New Features in Beta Testing
PDB users are encouraged to preview the biological unit files, curated (beta) mmCIF files, redundancy reduction cluster data, and new keyword search that are now in a beta testing phase. Comments on these new features are highly appreciated and may be sent to firstname.lastname@example.org:
Biological Unit - Images and Coordinate Files
The biological unit images and corresponding coordinate files for applicable structures are accessible from the Structure Explorer pages on the PDB Beta Web Site at beta.rcsb.org/pdb.
The View Structure section of the Structure Explorer offers still ribbon images of the assumed biological unit(s) for structures, where relevant, in addition to static images of the asymmetric unit. Links to the coordinate files that are used to generate the biological unit images are also accessible here, as well as from the Download/Display File section of the Structure Explorer.
Curated (Beta) mmCIF Files
The Download/Display File section of the Structure Explorer pages on the Beta Web Site provides links to view or download the curated mmCIF files. These files include remediated data from the Data Uniformity Project (www.rcsb.org/pdb/uniformity). The files follow the latest version of the mmCIF dictionary supplemented by an exchange dictionary developed by the RCSB and the MSD-EBI. This exchange dictionary can be obtained from deposit.pdb.org/mmcif.
The curated mmCIF files for a set of query results can be downloaded by selecting the Download Structures or Sequences option from the pull down menu at the top of the Query Result Browser page.
Curated mmCIF files for all PDB structures are available in gzip (.gz) format at ftp://beta.rcsb.org/pub/pdb/uniformity/data/mmCIF.gz/. UNIX-compressed versions of these files (.Z) are available at ftp://beta.rcsb.org/pub/pdb/uniformity/data/mmCIF/.

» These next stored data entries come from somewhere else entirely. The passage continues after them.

(* ===== verification/_CoqProject ===== *)
-Q . S2P
Prelude.v
GoStrings.v
GoTime.v
GoPath.v
GoFlag.v
GoJson.v
JsonFuel.v
GoFloat.v
GoAny.v
Api.v
Libs.v
Merge.v
GoHeap.v
CommandLine.v
Client.v
RestoreData.v
SleepInfoData.v
Legacy.v
Schedule.v
Patcher.v
Webhook.v
Resource.v
ManagedResources.v
ManagedResourcesSpec.v
SleepWakeSpec.v
RoundTrip.v
Secrets.v
Reconcile.v
Execution.v
ReconcileSpec.v
Gauge.v
ExecutionSpec.v
Store.v
Lifecycle.v
Night.v
Rhythm.v
Losses.v
FakeClient.v
Mocks.v
Scheme.v
DeepCopy.v
Manager.v
TestUtil.v
Reference.v
Server.v
Scenario.v
ScenarioProcess.v
Race.v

Redundancy Reduction Cluster Data
The results of the weekly clustering of protein chains in the PDB are available for beta testing at ftp://ftp.rcsb.org/pub/pdb/derived_data/NR/. These clusters are used in the "remove sequence homologs" feature on the PDB web sites. Files that list the clusters and their rankings at 50%, 70% and 90% sequence identity are available. Smaller rank numbers indicate higher (better) ranking. Chains with rank number 1 are ranked as the best representative of their cluster.
New Keyword Search
A much improved keyword search is now available on the beta website's home page, SearchLite, and the "Text Search" box on SearchFields. This new search engine (powered by Lucene) queries an index derived from the curated mmCIF files, and should return more accurate search results.